In some ways, Bear Stearns' demise marks a turning point from the days of swashbuckling bankers striking multibillion-dollar back-room deals. The near-failure of one of the world's most respected investment houses and the possibility that others might falter could bring about a new era of stricter regulations and a more conservative approach by traders.
At Bear Stearns' 47-story headquarters in midtown Manhattan which as one of the world's tallest buildings could fetch more than $1 billion in a sale many employees said they still couldn't believe that the nation's fifth-largest investment bank was essentially out of business. Employees said there was no meeting to inform them about what was happening.
"It's my first job out of school. I thought it was a big company it would be good experience," said Ki Byung, who works for a division of Bear Stearns. "Now after a couple of months, something like this happens."
Instead of making money, Bear Stearns employees trudged boxes of their personal belongings out of the investment bank, while JPMorgan managers filed into it for the first time from that bank's headquarters directly across the street.
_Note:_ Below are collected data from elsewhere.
Lemma bufio_Write_grows h p : respects growing (bufio_Write h p).
Proof.
  intros [b o]. unfold bufio_Write. pose proof (bufio_fill_grows 3 h p b o) as Hf.
  destruct (bufio_fill 3 h p b o) as [[p' b'] o']. by destruct (bw_err b').
Qed.

#[export] Hint Resolve bufio_Flush_grows bufio_Write_grows : grows.

#[local] Transparent maybeAppend Index_Flush Index_Close openIndex sg_flush.
#[local] Transparent Segment_Append Segment_Flush Segment_ReadAt Segment_Read Segment_Close OpenSegment.

Lemma openIndex_grows dir base : respects grows (openIndex dir base).
Proof. unfold openIndex, loadEntries. grow. apply closing_grows. grow. Qed.

Lemma maybeAppend_grows off pos n : respects growing (maybeAppend off pos n).
Proof. unfold maybeAppend, ix_write. grow. Qed.

Lemma Index_Close_grows : respects growing Index_Close.
Proof. unfold Index_Close, ix_flush. grow. Qed.

Lemma Index_Flush_grows : respects growing Index_Flush.
Proof. unfold Index_Flush, ix_flush. grow. Qed.

#[export] Hint Resolve openIndex_grows maybeAppend_grows Index_Close_grows Index_Flush_grows : grows.

Lemma OpenSegment_grows dir base cfg : respects grows (OpenSegment dir base cfg).
Proof. unfold OpenSegment. grow. Qed.

Lemma sg_flush_grows : respects growing sg_flush.
Proof. unfold sg_flush. grow. Qed.

#[export] Hint Resolve OpenSegment_grows sg_flush_grows : grows.

Lemma Segment_Append_grows p : respects growing (Segment_Append p).
Proof. unfold Segment_Append, sg_write. grow. Qed.

Lemma Segment_Read_grows off n : respects growing (Segment_Read off n).
Proof. unfold Segment_Read. grow. Qed.

Lemma Segment_Flush_grows : respects growing Segment_Flush.
Proof. unfold Segment_Flush. grow. Qed.

Lemma Segment_Close_grows : respects growing Segment_Close.
Proof. unfold Segment_Close. grow. Qed.

#[export] Hint Resolve Segment_Append_grows Segment_Read_grows Segment_Flush_grows Segment_Close_grows : grows.

Lemma on_active_grows {A} (m : stio Segment A) : respects growing m -> respects growing (on_active m).
Proof. apply growing_zoom. Qed.
#[export] Hint Resolve on_active_grows : grows.

Lemma rollover_grows : respects growing rollover.
Proof. unfold rollover. grow. Qed.
#[export] Hint Resolve rollover_grows : grows.

Lemma PartitionStore_Append_grows p : respects growing (PartitionStore_Append p).
Proof.
  intros x. unfold PartitionStore_Append. pose proof (on_active_grows _ (Segment_Append_grows p) x) as Ha.
  destruct (on_active (Segment_Append p) x) as [r y].
  assert (Hr : respects growing (_ ← rollover; wrapf "storage: partition store append: %w" []
                 (on_active (Segment_Append p)))) by grow.
  destruct r as [off|[]|]; try done. etrans; [exact Ha|apply Hr].
Qed.

Lemma PartitionStore_Read_grows off n : respects growing (PartitionStore_Read off n).
Proof. unfold PartitionStore_Read. grow. Qed.

Lemma OpenPartitionStore_grows dir cfg : respects grows (OpenPartitionStore dir cfg).
Proof. unfold OpenPartitionStore. grow. Qed.

#[export] Hint Resolve PartitionStore_Append_grows PartitionStore_Read_grows OpenPartitionStore_grows : grows.

Lemma part_step_grows op ps o : grows o (part_step op (ps, o)).2.2.
Proof.
  destruct op as [p|off n|]; cbn [part_step].
  - pose proof (PartitionStore_Append_grows p (ps, o)) as Hg. by destruct (PartitionStore_Append p (ps, o)).
  - assert (Hr : respects growing (store_read_all off n)) by (unfold store_read_all; grow).
    specialize (Hr (ps, o)). by destruct (store_read_all off n (ps, o)).
  - assert (Hr : respects growing PartitionStore_Flush) by (unfold PartitionStore_Flush; grow).
    specialize (Hr (ps, o)). by destruct (PartitionStore_Flush (ps, o)).
Qed.

Lemma GetOrCreatePartition_grows t p : respects growing (GetOrCreatePartition t p).
Proof. unfold GetOrCreatePartition. grow. Qed.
No layoffs have been announced yet, but analysts expect that they could be significant.
That it was Bear Stearns that failed rather than a bank like Citigroup Inc. that had much larger write-downs from the subprime crisis is largely due to Bear Stearns' aggressive nature and its narrow focus. Many other investment banks are more diversified.
In recent years, Bear Stearns was known for its heavy presence in the mortgage-backed securities market bonds backed by pools of home loans and sold to investors. The risks taken to turn profits at the peak of the mortgage market earlier this decade became the company's undoing as the housing market soured.
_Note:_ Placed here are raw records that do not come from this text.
(* ===== verification/Concurrent.v ===== *)
(** * Requests that run concurrently ([internal/server/handler.go])

    Every connection has a goroutine of its own. Here a handler is the sequence
    of its calls on shared state: each is atomic, made under the lock of the
    broker store, of the partition or of the offset cache, and the calls of
    other goroutines can come between any two. The double-checked lookup of
    [GetOrCreatePartition] is two calls: one under the read lock, and on a miss
    the rest of the method under the write lock. The bytes of a fetch are read
    after the partition's lock is given up, from the file that the partition
    still shares: a roll-over that comes in between has closed it. Run alone,
    each program is the handler's own definition. *)

From stdpp Require Import base tactics list numbers gmap strings relations.
From Stdlib Require Import ZArith Lia.
From S2P Require Import Prelude GoIO GoStrings Requests Responses RecordBatch OSFile.
From S2P Require Import LogIndex LogSegment LogStore OffsetRecords FetchPatch BrokerStore Metrics Handler Prog.
#[local] Open Scope Z_scope.

Section programs.
Context `{Prometheus} `{MapOrder} (Getenv : gostring -> gostring).

Abbreviation shared := (Handler * os)%type.

(** ** Looking a partition up *)

(** The lookup under the read lock. *)
Definition lookup_partition (key : gostring) : stio Handler (option PartitionStore) :=
  on_store (get_st (fun bs => bs_stores bs !! key)).

Definition get_partition {R} (t : gostring) (p : Z) (k : gostring + goerr -> prog shared R) : prog shared R :=
  pcall (lookup_partition (partitionKey t p)) (fun ps =>
    match ps with
    | Some _ => k (inl (partitionKey t p))
    | None => PCall (on_store (GetOrCreatePartition t p)) k
    end).

(** ** Produce *)

Definition produce_program (topicName : gostring) (part : ProducePartitionData)
  : prog shared ProducePartitionResponse :=
  let partResp := Build_ProducePartitionResponse in
  let batch := ppd_RecordBatch part in
  match (if 0 <? zlen batch then ValidateRecordBatch batch else Ok 0) with
  | Panic e => PPanic e
  | Err _ => PRet (partResp (-1) (ppd_Partition part) ErrCodeCorruptMessage)
  | Ok recordCount =>
      get_partition topicName (ppd_Partition part) (fun ps =>
        match ps with
        | inr _ => PRet (partResp (-1) (ppd_Partition part) 1)
        | inl ps =>
            pcall Now (fun start =>
            PCall (on_store (on_partition ps (PartitionStore_Append batch))) (fun offset =>
            pcall (on_metrics (ObserveDiskWrite topicName start)) (fun _ =>
            match offset with
            | inr _ => PRet (partResp (-1) (ppd_Partition part) 1)
            | inl offset =>
                pcall (on_metrics (fun _ => produced_Add topicName recordCount)) (fun _ =>
                PRet (partResp (i64 offset) (ppd_Partition part) 0))
            end)))
        end)
  end.

Definition produce_topic_program (topic : ProduceTopicData) : prog shared ProduceTopicResponse :=
  pbind (pmap (produce_program (ptd_TopicName topic)) (ptd_Partitions topic)) (fun partitions =>
    PRet {| ptr_TopicName := ptd_TopicName topic; ptr_Partitions := partitions |}).

Definition produce_request_program (req : ProduceRequest) : prog shared ProduceResponse :=
  pbind (pmap produce_topic_program (pr_Topics req)) (fun topics => PRet {| prs_Topics := topics |}).

(** ** Fetch *)

(** The bytes of a section reader, from the file it shares with the segment:
    the segment that is active now, or one that a roll-over has closed. *)
Definition shared_section (key : gostring) (w : section) : stio Handler reader := fun '(h, o) =>
  let f := match bs_stores (h_store h) !! key with
           | Some ps =>
               let f := sg_file (ps_active ps) in
               if decide (h_path f = h_path (sr_file w)) then f else OSFile.Handle (h_path (sr_file w)) false
           | None => OSFile.Handle (h_path (sr_file w)) false
           end in
  on_os (section_reader (MkSection f (sr_off w) (sr_n w))) (h, o).

Definition fetch_program (topicName : gostring) (part : FetchPartitionData) (remaining : Z)
  : prog shared (FetchPartitionResponse * Z) :=
  let partResp hw code :=
    {| fpr_RecordBatch := None; fpr_HighWatermark := hw; fpr_BatchSize := -1;
       fpr_Partition := fpd_Partition part; fpr_ErrorCode := code |} in
  get_partition topicName (fpd_Partition part) (fun ps =>
    match ps with
    | inr _ => PRet (partResp 0 ErrCodeOffsetOutOfRange, remaining)
    | inl ps =>
        pcall (on_store (on_partition ps (get_st PartitionStore_Size))) (fun hw =>
        if fpd_FetchOffset part =? hw then PRet (partResp hw ErrCodeNone, remaining)
        else if hw <? fpd_FetchOffset part then PRet (partResp hw ErrCodeOffsetOutOfRange, remaining)
        else
          let cap := fpd_PartitionMaxBytes part in
          let cap := if remaining <? cap then remaining else cap in
          if cap <=? 0 then PRet (partResp hw ErrCodeNone, remaining)
          else
            PCall (on_store (on_partition ps
                     (PartitionStore_Read (u64 (fpd_FetchOffset part)) (i32 (cap + recHdr))))) (fun r =>
            match r with
            | inr _ => PRet (partResp hw ErrCodeOffsetOutOfRange, remaining)
            | inl (w, n) =>
                if n <? 0 then PPanic MakeSliceCap
                else
                  pcall (shared_section ps w) (fun r =>
                  match (ReadFull n r).1 with
                  | Ok raw =>
                      if zlen raw <? recHdr then PRet (partResp hw ErrCodeOffsetOutOfRange, remaining)
                      else
                        let payload := patch_payload (fpd_FetchOffset part) (drop (Z.to_nat recHdr) raw) in
                        let payloadLen := i32 (zlen payload) in
                        let remaining := i32 (remaining - payloadLen) in
                        pcall (on_metrics (fun _ => fetched_Inc topicName)) (fun _ =>
                        PRet ({| fpr_RecordBatch := Some (Rd payload EOF); fpr_HighWatermark := hw;
                                 fpr_BatchSize := payloadLen; fpr_Partition := fpd_Partition part;
                                 fpr_ErrorCode := ErrCodeNone |}, remaining))
                  | _ => PRet (partResp hw ErrCodeOffsetOutOfRange, remaining)
                  end)
            end))
    end).

Fixpoint fetch_partitions_program (topicName : gostring) (parts : list FetchPartitionData) (remaining : Z)
  : prog shared (list FetchPartitionResponse * Z) :=
  match parts with
  | [] => PRet ([], remaining)
  | part :: parts =>
      pbind (fetch_program topicName part remaining) (fun '(p, remaining) =>
      pbind (fetch_partitions_program topicName parts remaining) (fun '(ps, remaining) =>
      PRet (p :: ps, remaining)))
  end.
Bear was forced into a JPMorgan-led, government-backed bailout on Friday after investors lost their confidence in the firm. JPMorgan then announced Sunday night that it would acquire the firm in a deal now worth $2.21 a share, or $260.5 million, which was fast-tracked by the federal government to avoid a bankruptcy.
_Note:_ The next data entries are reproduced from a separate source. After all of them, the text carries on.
Lemma sweep_sim : unseen (fun _ => True) (clean_program late retention).
Proof.
  unfold unseen, clean_program. apply sim_quiet; [done|]. intros [ps o] L Hsh _ _.
  pose proof (sh_time _ _ Hsh) as Ht. destruct (sh_ok _ _ Hsh) as (L0 & Hok & _). cbn [fst snd] in *.
  assert (Hbase : Segment_BaseOffset (ps_active ps) = ps_nextBase ps) by (destruct (po_base _ _ _ Hok) as [? ->]; done).
  exists (inl ps), (ps, o), (since (ps_nextBase ps) (ps_dir ps)).
  split_and!; [done|done|by eapply moves_refl|apply since_stable|by constructor; cbn [fst snd]; try lia|].
  cbv zeta. rewrite Hbase. apply sim_quiet; [done|]. intros [ps1 o1] L1 Hsh1 Hs1 _.
  exists (inl (os_now o1)), (ps1, o1), (since (ps_nextBase ps) (ps_dir ps)).
  split_and!; [done|done|by eapply moves_refl|apply since_stable|done|]. cbv zeta.
  pose proof (sh_time _ _ Hsh1) as Ht1. cbn [snd] in Ht1.
  apply sim_quiet; [done|]. intros [ps2 o2] L2 Hsh2 Hs2 _.
  destruct (step_readdir _ (os_now o1 - retention) _ _ _ _ Hsh2 ltac:(lia) Hs2) as (es & o3 & E & Hq & Hes & Hsp).
  destruct (step_quiet _ _ _ _ Hsh2 Hq) as [Hsh3 Hmv3].
  exists (inl es), (ps2, o3), (fun c => since (ps_nextBase ps) (ps_dir ps) c /\ Forall (fun e => spares (ps_nextBase ps) (os_now o1 - retention) e c) es).
  split_and!; [done|done|done|apply spared_stable|by eapply since_stable|done|by apply sweep_entries; [lia|]].
Qed.

(** *** Threads *)

Inductive thread := Client (ops : list part_op) | Sweep | Clock (times : list Z).

(** The clock reads [t], or later already. *)
Definition advance (t : Z) : stio PartitionStore unit := fun '(ps, o) =>
  (Ok tt, (ps, OS (os_files o) (os_dirs o) (os_dirtime o) (Z.max (os_now o) t) (os_faults o))).

Definition thread_program (t : thread) : prog part (list part_res) :=
  match t with
  | Client ops => pmap (fun op => pcall (part_call op) PRet) ops
  | Sweep => pbind (clean_program late retention) (fun _ => PRet [])
  | Clock times => pbind (pmap (fun t => pcall (advance t) PRet) times) (fun _ => PRet [])
  end.

(** On the log only the clients' calls happen. *)
Definition thread_spec (t : thread) : prog plog (list part_res) :=
  match t with Client ops => pmap (fun op => pcall (plog_call op) PRet) ops | _ => PRet [] end.

Definition wf_thread (t : thread) : Prop :=
  match t with
  | Client ops => Forall wf_part_op ops
  | Sweep => True
  | Clock times => Forall (fun t => t < start + retention) times
  end.

Definition thread_bytes (t : thread) : Z :=
  match t with Client ops => foldr (fun op n => op_bytes op + n) 0 ops | _ => 0 end.

Definition total_bytes (threads : list thread) : Z := foldr (fun t n => thread_bytes t + n) 0 threads.

Lemma step_advance ps o L t :
  part_shows (ps, o) L -> t < start + retention ->
  exists o', advance t (ps, o) = (Ok tt, (ps, o')) /\ part_shows (ps, o') L /\ part_moves (ps, o) (ps, o').
Proof.
  intros [(L0 & Hok & Heq) Hm Hdir Hlater Hdirs Htime] Ht. cbn [fst snd] in *. eexists. split; [done|].
  split; constructor; cbn [fst snd os_now os_files os_dirs]; try done; try lia.
  - exists L0. split; [|done]. by apply (part_ok_frame ps o).
  - intros _ f Hf. exists f. split; [done|by left].
Qed.

Lemma thread_sims t :
  wf_thread t -> sim part_shows part_moves log_fits (Forall2 eq) (fun _ => True) (thread_bytes t) (thread_program t) (thread_spec t).
Proof.
  assert (Hquiet : forall R (p : prog part R), unseen (fun _ => True) p ->
    sim part_shows part_moves log_fits (Forall2 eq) (fun _ => True) 0 (pbind p (fun _ => PRet [])) (PRet (@nil part_res))).
  { intros R p Hp. apply (sim_bind _ _ _ log_fits_weaken _ _ _ _ 0 0 _ _ (fun _ => PRet []) Hp); [done|].
    intros _ _ _. by apply sim_ret. }
  destruct t as [ops| |times]; intros Hwf; cbn [wf_thread thread_bytes thread_program thread_spec] in *.
  - apply (sim_pmap _ _ _ log_fits_weaken). eapply Forall_impl; [exact Hwf|]. intros op Hop.
    rewrite <- (Z.add_0_r (op_bytes op)). apply sim_atomic; [destruct op; cbn; lia || apply zlen_nonneg|done|].
    intros [ps o] L Hsh _ Hf. unfold log_fits in Hf. rewrite Z.add_0_r in Hf.
    destruct (step_call ps o L op Hsh Hop Hf) as (ps' & o' & E & Hsh' & Hmv).
    exists (inl (plog_step max op L).1), (ps', o'), (inl (plog_step max op L).1), (plog_step max op L).2, (fun _ => True).
    split_and!; try done.
    + unfold try_st. by rewrite E.
    + unfold try_st, plog_call. by destruct (plog_step max op L).
    + unfold log_fits. intros N _ HN. pose proof (plog_step_end max op L). lia.
    + by apply sim_ret.
  - apply Hquiet, sweep_sim.
  - apply Hquiet. induction Hwf as [|t times Ht _ IH]; [by apply sim_ret|]. cbn [pmap].
    apply sim_quiet; [done|]. intros [ps o] L Hsh _ _. destruct (step_advance _ _ _ _ Hsh Ht) as (o' & E & Hsh' & Hmv).
    exists (inl tt), (ps, o'), (fun _ => True). split_and!; try done; [unfold try_st; by rewrite E|].
    cbn [pbind]. eapply unseen_weaken; [eapply (unseen_bind _ (fun _ => True)); [exact IH|done|]|done]. intros. by apply sim_ret.
Qed.

(** The pools agree at the start. *)
Lemma threads_sim threads c L :
  part_shows c L -> Forall wf_thread threads -> log_fits (total_bytes threads) L ->
  pool_sim part_shows part_moves log_fits (Forall2 eq) (thread_program <$> threads, c) (thread_spec <$> threads, L).
Proof.
  intros Hsh Hwf Hf. exists ((fun t => (thread_spec t, thread_bytes t)) <$> threads). cbn [fst snd]. split_and!; [|clear Hf|done|].
  - rewrite <- list_fmap_compose. done.
  - induction Hwf as [|t threads Ht _ IH]; cbn; constructor; [|done]. exists (fun _ => True). split_and!; [done..|]. by apply thread_sims.
  - replace (needs _) with (total_bytes threads); [done|]. clear. unfold needs, total_bytes.
    induction threads as [|t threads IH]; cbn [fmap list_fmap foldr]; [done|]. by rewrite IH.
Qed.
End race.

(** ** The theorem *)

(** C16: In any interleaving of the calls of appending, reading and flushing
    clients with the unlocked steps of sweeps of the cleaner, during less than
    a retention period, every client gets what the log alone would have given
    it in some order of the same calls, the active segment stays intact, and no
    thread fails: where no step is possible all have returned. *)
Theorem sweeps_spare_rollover late retention start max threads c L ts c' :
  part_shows retention start max c L -> Forall (wf_thread retention start) threads ->
  pl_end L + total_bytes threads < 2 ^ 62 ->
  rtc psteps (thread_program late retention <$> threads, c) (ts, c') ->
  (exists us L', rtc psteps (thread_spec max <$> threads, L) (us, L') /\ part_shows retention start max c' L' /\
    forall i r, ts !! i = Some (PRet r) -> us !! i = Some (PRet r)) /\
  (nf psteps (ts, c') -> Forall (fun p => exists r, p = PRet r) ts).
Proof.
  intros Hsh Hwf Hf Hr. pose proof (threads_sim late retention start max threads c L Hsh Hwf Hf) as Hs.
  destruct (pool_simulation _ _ _ _ (log_fits_weaken) _ _ _ Hs Hr) as ([us L'] & Hr' & Hs').
  split; [|by eapply pool_progress; [apply log_fits_weaken|exact Hs']].
  exists us, L'. split_and!; [done|by destruct Hs' as (? & _ & _ & ? & _)|]. intros i r Hi.
  destruct (pool_results _ _ _ _ _ _ _ _ _ _ Hs' Hi) as (r' & Hu & Ha). apply Forall2_eq in Ha. by subst.
Qed.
The agreement met swift resistance from some of the company's biggest shareholders, some of whom feel they would get more than $2 per share if Bear Stearns was forced into bankruptcy.
Joe Lewis, the British-born billionaire who is Bear Stearns' second-largest shareholder, owns nearly a 10 percent stake in the company. He told CNBC that he was against the deal and has lost more than $1 billion because of the acquisition.
Meanwhile, Bear's own employees once appreciative of the company because it provided hefty stock-based compensation packages could also hamper the deal. But they might not have much choice, said Kenneth Froewiss, a professor of finance at NYU Stearn School of Business and a former managing director and co-head of the financial institutions group at JPMorgan.
It's possible the agreement, at least as it stands now, will not go through, said Mark Arian, the Global Change Management Leader for Towers Perrin. Already, Bear Stearns shareholder lawsuits are cropping up, he said.
"Could they have gotten a better price? Should they have gotten a better price?" Arian said. "Everybody can second-guess this thing, and the individual shareholders are already out there crying foul."
The Federal Reserve Board acted swiftly to allay fears that Bear Stearns' problems would set off a chain of other investment banks faltering. The Fed cut its emergency lending rate to financial institutions to 3.25 percent from 3.5 percent. It also guaranteed JPMorgan's deal for Bear Stearns, backing up to $30 billion of Bear's most troubled assets: mortgage securities that have plummeted in value and have become tough to sell.
Fed Chairman Ben Bernanke "is trying to provide liquidity," Froewiss said.
Investors saw it differently. Bear Stearns shares fell $25.19, or 84 percent, to $4.81 more than twice the $2 per share JPMorgan Chase is paying while JPMorgan rose more than 10 percent, or $3.77, to $40.31.